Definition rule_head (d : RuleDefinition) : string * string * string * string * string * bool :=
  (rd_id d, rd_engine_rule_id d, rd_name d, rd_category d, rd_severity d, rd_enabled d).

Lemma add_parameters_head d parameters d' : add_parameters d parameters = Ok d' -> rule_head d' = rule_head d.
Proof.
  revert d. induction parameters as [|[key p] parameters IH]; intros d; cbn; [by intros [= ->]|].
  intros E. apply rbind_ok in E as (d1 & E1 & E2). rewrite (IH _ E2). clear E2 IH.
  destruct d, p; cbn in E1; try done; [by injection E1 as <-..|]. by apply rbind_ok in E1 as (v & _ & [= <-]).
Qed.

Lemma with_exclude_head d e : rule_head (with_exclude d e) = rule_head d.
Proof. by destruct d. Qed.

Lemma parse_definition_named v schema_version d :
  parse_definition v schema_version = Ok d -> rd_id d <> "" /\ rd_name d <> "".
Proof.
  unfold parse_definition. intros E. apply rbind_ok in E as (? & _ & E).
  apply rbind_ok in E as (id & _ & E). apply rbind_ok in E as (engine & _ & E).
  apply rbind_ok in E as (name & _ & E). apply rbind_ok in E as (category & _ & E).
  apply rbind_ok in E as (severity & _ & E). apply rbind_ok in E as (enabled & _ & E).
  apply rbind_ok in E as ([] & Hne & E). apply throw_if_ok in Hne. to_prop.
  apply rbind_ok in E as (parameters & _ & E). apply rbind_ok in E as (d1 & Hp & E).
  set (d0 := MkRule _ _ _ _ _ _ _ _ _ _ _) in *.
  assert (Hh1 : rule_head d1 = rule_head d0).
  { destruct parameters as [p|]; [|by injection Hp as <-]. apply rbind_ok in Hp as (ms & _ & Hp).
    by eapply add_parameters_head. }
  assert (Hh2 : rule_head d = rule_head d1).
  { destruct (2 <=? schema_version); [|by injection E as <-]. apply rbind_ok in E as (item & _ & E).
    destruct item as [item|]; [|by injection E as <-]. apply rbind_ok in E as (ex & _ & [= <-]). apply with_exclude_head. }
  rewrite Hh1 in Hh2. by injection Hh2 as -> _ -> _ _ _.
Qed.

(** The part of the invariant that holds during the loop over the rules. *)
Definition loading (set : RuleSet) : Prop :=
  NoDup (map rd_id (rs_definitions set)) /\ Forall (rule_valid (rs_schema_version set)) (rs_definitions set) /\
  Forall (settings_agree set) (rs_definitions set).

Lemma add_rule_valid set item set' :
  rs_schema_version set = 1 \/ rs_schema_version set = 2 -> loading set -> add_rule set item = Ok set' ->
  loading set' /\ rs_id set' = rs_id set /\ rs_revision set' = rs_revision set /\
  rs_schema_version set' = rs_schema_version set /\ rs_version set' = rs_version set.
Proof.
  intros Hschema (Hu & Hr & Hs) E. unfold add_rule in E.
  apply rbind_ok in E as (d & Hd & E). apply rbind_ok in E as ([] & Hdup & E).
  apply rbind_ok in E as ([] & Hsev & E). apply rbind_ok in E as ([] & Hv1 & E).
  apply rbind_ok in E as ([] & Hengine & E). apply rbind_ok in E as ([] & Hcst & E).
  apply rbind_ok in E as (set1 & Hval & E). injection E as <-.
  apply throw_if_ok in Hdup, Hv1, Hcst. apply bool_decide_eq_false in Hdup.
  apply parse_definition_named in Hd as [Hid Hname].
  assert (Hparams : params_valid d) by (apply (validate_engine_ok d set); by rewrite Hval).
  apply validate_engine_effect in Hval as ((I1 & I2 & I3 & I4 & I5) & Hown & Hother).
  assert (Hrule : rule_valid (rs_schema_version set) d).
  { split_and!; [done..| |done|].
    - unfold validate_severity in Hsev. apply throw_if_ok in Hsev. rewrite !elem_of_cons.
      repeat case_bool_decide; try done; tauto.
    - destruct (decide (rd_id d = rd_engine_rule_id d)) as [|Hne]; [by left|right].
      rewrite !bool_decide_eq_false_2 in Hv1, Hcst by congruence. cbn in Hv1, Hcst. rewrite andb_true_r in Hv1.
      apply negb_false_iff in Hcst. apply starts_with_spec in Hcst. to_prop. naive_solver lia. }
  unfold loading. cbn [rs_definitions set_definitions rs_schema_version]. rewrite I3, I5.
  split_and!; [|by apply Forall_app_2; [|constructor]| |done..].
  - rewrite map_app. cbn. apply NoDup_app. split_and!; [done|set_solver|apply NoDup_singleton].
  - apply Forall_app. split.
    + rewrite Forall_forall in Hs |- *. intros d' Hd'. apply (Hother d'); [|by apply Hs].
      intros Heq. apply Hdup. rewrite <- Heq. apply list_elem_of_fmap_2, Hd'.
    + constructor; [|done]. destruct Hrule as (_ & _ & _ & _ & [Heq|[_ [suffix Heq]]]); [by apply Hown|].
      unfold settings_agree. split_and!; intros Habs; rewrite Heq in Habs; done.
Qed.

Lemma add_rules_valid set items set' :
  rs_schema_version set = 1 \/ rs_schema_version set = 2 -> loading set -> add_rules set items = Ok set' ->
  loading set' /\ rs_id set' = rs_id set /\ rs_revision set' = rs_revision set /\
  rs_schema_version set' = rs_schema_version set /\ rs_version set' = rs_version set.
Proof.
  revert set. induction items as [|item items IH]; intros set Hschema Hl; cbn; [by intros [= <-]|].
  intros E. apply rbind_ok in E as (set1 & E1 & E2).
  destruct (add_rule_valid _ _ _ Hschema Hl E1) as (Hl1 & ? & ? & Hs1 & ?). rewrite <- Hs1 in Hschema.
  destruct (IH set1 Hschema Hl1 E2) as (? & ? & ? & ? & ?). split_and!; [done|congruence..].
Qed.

○ ○ ○ ○ ○

◆ Required action ◆
Pull each line holding "items" out of the listing.

◆ Expected output ◆
Lemma add_rules_valid set items set' :
  rs_schema_version set = 1 \/ rs_schema_version set = 2 -> loading set -> add_rules set items = Ok set' ->
  revert set. induction items as [|item items IH]; intros set Hschema Hl; cbn; [by intros [= <-]|].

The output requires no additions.